Transient Complex Formation in Nanodroplets (360G-Wellcome-204732_Z_16_Z)

Networks of molecular complexes play a fundamental role in biology. Transient interactions often regulate these networks and thus targeted interference offers possibilities for therapeutical intervention. Capturing these elusive complexes is far from trivial. Many are only present at low concentrations because of low-affinity, low solubility or high toxicity. Only a few have been captured and characterised. The physical chemistry of nanodroplets offers a way to enhance the formation of such biological complexes. Droplet populations can be created containing copies of different molecules and combinations of molecules in a statistical distribution.
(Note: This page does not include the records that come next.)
(* ===== verification/Commands.v ===== *)
(** * The commands of the migration engine (core/src/commands)

    Each command's [execute], over a connector given by its operations and the
    schema library (parsing, lifting, rendering) given as parameters. *)
From S2P Require Import Prelude Ast Steps Calculator Differ Effects Persistence Applier.

(** ** Interfaces *)
(** The [datamodel] crate: texts, ASTs and lifted datamodels. *)
Class DatamodelLib (Datamodel DmlErr : Type) : Type := {
  parse_expr : string -> option Expression;
  parse_schema_ast : string -> SchemaAst + DmlErr;
  parse_datamodel : string -> Datamodel + DmlErr;
  lift_ast : SchemaAst -> Datamodel + DmlErr;
  render_schema_ast_to_string : SchemaAst -> string + DmlErr;
  render_datamodel_to_string : Datamodel -> option string;
  Datamodel_empty : Datamodel;
  (** [ErrorCollection::to_pretty_string] for a file name and its text. *)
  pretty_error : string -> string -> DmlErr -> string;
}.

(** [MigrationConnector], beside its persistence and its step applier. *)
Class MigrationConnector (D Datamodel Json S E : Type) : Type := {
  c_initialize : eff S E unit;
  c_reset : eff S E unit;
  c_check_database_version_compatibility : Datamodel -> list MigrationError;
  c_infer : Datamodel -> Datamodel -> list MigrationStep -> eff S E D;
  c_infer_from_datamodels : Datamodel -> Datamodel -> list MigrationStep -> eff S E D;
  c_check : D -> eff S E DestructiveChangeDiagnostics;
  c_check_unapply : D -> eff S E DestructiveChangeDiagnostics;
  c_serialize : D -> Json;
  c_deserialize_database_migration : Json -> option D;
}.

Inductive CommandError (DmlErr E : Type) : Type :=
| DatabaseMigrationFormatChanged
| ReceivedBadDatamodel (msg : string)
| ProducedBadDatamodel (e : DmlErr)
| InvalidPersistedDatamodel (e : DmlErr) (schema : string)
| ConnectorError (e : E)
| Generic (e : CalculatorError)
| Input (msg : string).
Arguments DatabaseMigrationFormatChanged {DmlErr E}.
Arguments ReceivedBadDatamodel {DmlErr E} _.
Arguments ProducedBadDatamodel {DmlErr E} _.
Arguments InvalidPersistedDatamodel {DmlErr E} _ _.
Arguments ConnectorError {DmlErr E} _.
Arguments Generic {DmlErr E} _.
Arguments Input {DmlErr E} _.

(** ** Inputs and outputs *)
Record ApplyMigrationInput : Type := mkApplyMigrationInput {
  ami_migration_id : string; ami_steps : list MigrationStep; ami_force : option bool }.
Record AppliedMigration : Type := mkAppliedMigration {
  am_migration_id : string; am_datamodel_steps : list MigrationStep }.
Record InferMigrationStepsInput : Type := mkInferMigrationStepsInput {
  imi_migration_id : string; imi_datamodel : string;
  imi_assume_to_be_applied : option (list MigrationStep);
  imi_assume_applied_migrations : option (list AppliedMigration) }.
Record UnapplyMigrationInput : Type := mkUnapplyMigrationInput { umi_force : option bool }.
Record UnapplyMigrationOutput : Type := mkUnapplyMigrationOutput {
  umo_rolled_back : string; umo_active : option string; umo_errors : list string;
  umo_warnings : list MigrationWarning }.
Record CalculateDatabaseStepsInput : Type := mkCalculateDatabaseStepsInput {
  cdi_steps_to_apply : list MigrationStep; cdi_assume_to_be_applied : option (list MigrationStep) }.
Record MigrationStepsResultOutput (Json : Type) : Type := mkMigrationStepsResultOutput {
  mso_datamodel : string; mso_datamodel_steps : list MigrationStep; mso_database_steps : list Json;
  mso_errors : list MigrationError; mso_warnings : list MigrationWarning; mso_general_errors : list string;
  mso_unexecutable_migrations : list UnexecutableMigration }.
Arguments mkMigrationStepsResultOutput {Json} _ _ _ _ _ _ _.
Record ListMigrationsOutput (Json : Type) : Type := mkListMigrationsOutput {
  lmo_id : string; lmo_datamodel_steps : list MigrationStep; lmo_database_steps : list Json;
  lmo_status : MigrationStatus; lmo_datamodel : string }.
Arguments mkListMigrationsOutput {Json} _ _ _ _ _.
Record MigrationProgressOutput (DateTime : Type) : Type := mkMigrationProgressOutput {
  mpo_status : MigrationStatus; mpo_steps : nat; mpo_applied : nat; mpo_rolled_back : nat;
  mpo_errors : list string; mpo_started_at : DateTime; mpo_finished_at : option DateTime }.
Arguments mkMigrationProgressOutput {DateTime} _ _ _ _ _ _ _.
Controlled shrinkage of the droplets by evaporation slowly increases the effective concentration and drives energetically favoured interactions between trapped molecules. The complexes can then be structurally characterised by mass spectrometry, electron microscopy, and flash imaging with X-ray free-electron lasers. I plan to study two complexes: the poorly understood Rubisco - Rubisco-activase complex at the centre of plant carbon fixation, and the FANC core complex, where mutations cause DNA repair malfunctions, resulting in cytopenia, developmental defects, and tumor predisposition. The nanodroplet technology I will develop will make such hitherto difficult to study transient complexes of medical and biotechnological importance accessible to structural analysis.